What is needed here is an exact copy of all the entries below.
※ ※ ※
Lemma foldr_update_lookup (f : outbox_entry -> outbox_entry) (l : list (Z * outbox_entry))
    (m : gmap Z outbox_entry) id :
  (forall k e, (k, e) ∈ l -> m !! k = Some e) ->
  foldr (fun e m => <[e.1 := e.2]> m) m ((fun e => (e.1, f e.2)) <$> l) !! id =
    (if decide (id ∈ l.*1) then f <$> m !! id else m !! id).
Proof.
  induction l as [|[k e] l IH]; intros Hl.
  { rewrite decide_False; [done|]. apply not_elem_of_nil. }
  rewrite !fmap_cons. cbn [foldr fst snd].
  rewrite lookup_insert, IH by (intros k' e' Hin; apply Hl; by right).
  destruct (decide (k = id)) as [-> | Hne].
  - rewrite decide_True by left. by rewrite (Hl id e) by left.
  - destruct (decide (id ∈ l.*1)) as [Hin | Hin].
    + by rewrite decide_True by (by right).
    + rewrite decide_False; [done|]. intros [-> | ?]%elem_of_cons; done.
Qed.

Lemma elem_of_claim_candidates now limit d id e :
  (id, e) ∈ claim_candidates now limit d ->
  billing_outbox d !! id = Some e /\ claimable now e = true.
Proof.
  unfold claim_candidates. intros Hin.
  assert ((id, e) ∈ sort_by (fun a b : Z * outbox_entry => a.1 <=? b.1)
    (List.filter (fun e => claimable now e.2) (map_to_list (billing_outbox d)))) as Hs.
  { by apply (subseteq_take (Z.to_nat limit)). }
  apply elem_of_sort_by, list_elem_of_In, List.filter_In in Hs as [Hin' Hc].
  by apply list_elem_of_In, elem_of_map_to_list in Hin'.
Qed.

Lemma claim_rows_inv n now limit d rows d' :
  claim_rows n now limit d = Some (rows, d') ->
  touch d d' /\
  forall r, r ∈ rows -> exists e, billing_outbox d' !! or_id r = Some (claim now e) /\
    billing_outbox d !! or_id r = Some e /\ claimable now e = true /\
    r = outbox_row (or_id r, claim now e).
Proof.
  unfold claim_rows. destruct (existsb _ _); [done|]. intros [= <- <-].
  assert (Hl : forall id, billing_outbox (set_outbox (foldr (fun e m => <[e.1 := e.2]> m)
      (billing_outbox d) ((fun e => (e.1, claim now e.2)) <$> claim_candidates now limit d)) d) !! id =
    (if decide (id ∈ (claim_candidates now limit d).*1) then claim now <$> billing_outbox d !! id
     else billing_outbox d !! id)).
  { intros id. apply foldr_update_lookup. intros k e Hin. by apply elem_of_claim_candidates in Hin as [? _]. }
  split.
  - split_and!; [done..|]. intros id. rewrite Hl.
    case_decide; destruct (billing_outbox d !! id); simpl; constructor; done.
  - intros r (x & -> & Hx)%list_elem_of_fmap. rewrite shuffle_Permutation in Hx.
    apply list_elem_of_fmap in Hx as ([id e] & -> & Hin). simpl. exists e. rewrite Hl.
    rewrite decide_True by (apply list_elem_of_fmap; by exists (id, e)).
    apply elem_of_claim_candidates in Hin as [-> ->]. done.
Qed.
End Claiming.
※ ※ ※
**Task result:**
Lemma foldr_update_lookup (f : outbox_entry -> outbox_entry) (l : list (Z * outbox_entry))
    (m : gmap Z outbox_entry) id :
  (forall k e, (k, e) ∈ l -> m !! k = Some e) ->
  foldr (fun e m => <[e.1 := e.2]> m) m ((fun e => (e.1, f e.2)) <$> l) !! id =
    (if decide (id ∈ l.*1) then f <$> m !! id else m !! id).
Proof.
  induction l as [|[k e] l IH]; intros Hl.
  { rewrite decide_False; [done|]. apply not_elem_of_nil. }
  rewrite !fmap_cons. cbn [foldr fst snd].
  rewrite lookup_insert, IH by (intros k' e' Hin; apply Hl; by right).
  destruct (decide (k = id)) as [-> | Hne].
  - rewrite decide_True by left. by rewrite (Hl id e) by left.
  - destruct (decide (id ∈ l.*1)) as [Hin | Hin].
    + by rewrite decide_True by (by right).
    + rewrite decide_False; [done|]. intros [-> | ?]%elem_of_cons; done.
Qed.

Lemma elem_of_claim_candidates now limit d id e :
  (id, e) ∈ claim_candidates now limit d ->
  billing_outbox d !! id = Some e /\ claimable now e = true.
Proof.
  unfold claim_candidates. intros Hin.
  assert ((id, e) ∈ sort_by (fun a b : Z * outbox_entry => a.1 <=? b.1)
    (List.filter (fun e => claimable now e.2) (map_to_list (billing_outbox d)))) as Hs.
  { by apply (subseteq_take (Z.to_nat limit)). }
  apply elem_of_sort_by, list_elem_of_In, List.filter_In in Hs as [Hin' Hc].
  by apply list_elem_of_In, elem_of_map_to_list in Hin'.
Qed.

Lemma claim_rows_inv n now limit d rows d' :
  claim_rows n now limit d = Some (rows, d') ->
  touch d d' /\
  forall r, r ∈ rows -> exists e, billing_outbox d' !! or_id r = Some (claim now e) /\
    billing_outbox d !! or_id r = Some e /\ claimable now e = true /\
    r = outbox_row (or_id r, claim now e).
Proof.
  unfold claim_rows. destruct (existsb _ _); [done|]. intros [= <- <-].
  assert (Hl : forall id, billing_outbox (set_outbox (foldr (fun e m => <[e.1 := e.2]> m)
      (billing_outbox d) ((fun e => (e.1, claim now e.2)) <$> claim_candidates now limit d)) d) !! id =
    (if decide (id ∈ (claim_candidates now limit d).*1) then claim now <$> billing_outbox d !! id
     else billing_outbox d !! id)).
  { intros id. apply foldr_update_lookup. intros k e Hin. by apply elem_of_claim_candidates in Hin as [? _]. }
  split.
  - split_and!; [done..|]. intros id. rewrite Hl.
    case_decide; destruct (billing_outbox d !! id); simpl; constructor; done.
  - intros r (x & -> & Hx)%list_elem_of_fmap. rewrite shuffle_Permutation in Hx.
    apply list_elem_of_fmap in Hx as ([id e] & -> & Hin). simpl. exists e. rewrite Hl.
    rewrite decide_True by (apply list_elem_of_fmap; by exists (id, e)).
    apply elem_of_claim_candidates in Hin as [-> ->]. done.
Qed.
End Claiming.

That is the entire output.